Check each line of the data below for the string "Mild", then state how many have it and nothing else.

Dataset entries

----

(** * The Astro controller (pkg/controllers/astro_controller.go)

    A shallow embedding of the reconciliation loop of the Astro
    controller: the watch handlers that feed the work queue, the worker
    step that drains it, the per-key [syncHandler] with its three
    branches, and the [Run] driver.

    The controller talks to four collaborators through interfaces (the
    rate limited work queue, the informer's lister, the typed clientset
    and the stop channel).  Their implementations are not part of the
    controller, so they are taken as a type class [Collaborators] over
    an abstract environment; every call on one of them is also recorded
    in a trace, in program order. *)

From Stdlib Require Import ZArith Lia Ascii String.
From stdpp Require Import base list strings.

Local Open Scope Z_scope.
Local Open Scope nat_scope.

(** ** Data *)

(** [const AstroFinalizer] *)
Definition AstroFinalizer : string := "astros.astertower.kasterism.io".

(** [metav1.Time]: an instant, as seconds and nanoseconds since the zero
    instant of [time.Time]. *)
Record Time : Type := mkTime { seconds : Z; nanos : Z }.

(** [IsZero] on a pointer to [metav1.Time]: a nil pointer and the zero
    instant are both zero. *)
Definition Time_IsZero (t : option Time) : bool :=
  match t with
  | None => true
  | Some t => (seconds t =? 0)%Z && (nanos t =? 0)%Z
  end.

(** The fields of [v1alpha1.Astro] (its [ObjectMeta]) that the controller
    reads or writes. *)
Record Astro : Type := mkAstro {
  Namespace : string;
  Name : string;
  ResourceVersion : string;
  Finalizers : list string;
  DeletionTimestamp : option Time
}.

Definition set_Finalizers (fs : list string) (a : Astro) : Astro :=
  {| Namespace := Namespace a;
     Name := Name a;
     ResourceVersion := ResourceVersion a;
     Finalizers := fs;
     DeletionTimestamp := DeletionTimestamp a |}.
(** The JSON body of the answer; the explanation is given by its key in
    [get_class_explanations]. *)
Record analysis : Type := mk_analysis {
  total_tumor : metrics;
  by_class : list (Z * metrics);
  selected_class_metrics : option metrics;
  explanation : string;
  voxel_spacing_mm : list Q;
  image_dimensions : list nat
}.

Definition analysis_of_volumes (img : ndarray3 Q) (affine : matrix)
           (pred_vol : ndarray3 Z) (selected_class : string) : analysis :=
  let voxel_volume_mm3 := voxel_volume_of affine in
  let class_metrics := calculate_class_metrics pred_vol voxel_volume_mm3 in
  {| total_tumor := calculate_total_tumor_metrics pred_vol voxel_volume_mm3;
     by_class := class_metrics;
     selected_class_metrics := get_selected_class_metrics class_metrics selected_class;
     explanation := explanation_key selected_class;
     voxel_spacing_mm := voxel_spacing affine;
     image_dimensions := [dim0 img; dim1 img; dim2 img] |}.

(** ** eye_detection.py: the decision of [predict_dr_severity] *)

Definition DR_CLASSES : list string :=
  ["No_DR"; "Mild"; "Moderate"; "Severe"; "Proliferate_DR"]%string.

Definition SEVERITY_TO_RESULT : list (Z * string) :=
  [(0, "Normal"); (1, "Anomaly"); (2, "Anomaly"); (3, "Anomaly"); (4, "Anomaly")]%Z%string.

Definition CLASS_DISPLAY_NAMES : list (string * string) :=
  [("No_DR", "No DR"); ("Mild", "Mild"); ("Moderate", "Moderate");
   ("Severe", "Severe"); ("Proliferate_DR", "Proliferative DR")]%string.

(** [d.get(k, default)] for text keys. *)
Fixpoint str_dict_get (d : list (string * string)) (k default : string) : string :=
  match d with
  | [] => default
  | (k', v) :: rest => if (k' =? k)%string then v else str_dict_get rest k default
  end.

(** [l[i]] for a list or a one-dimensional array. *)
Definition list_item {A} (l : list A) (i : Z) : result A :=
  let* p := py_index (List.length l) i in
  match nth_error l p with
  | Some v => Ok v
  | None => Raise IndexError
  end.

----

● WRITTEN SOLUTION
2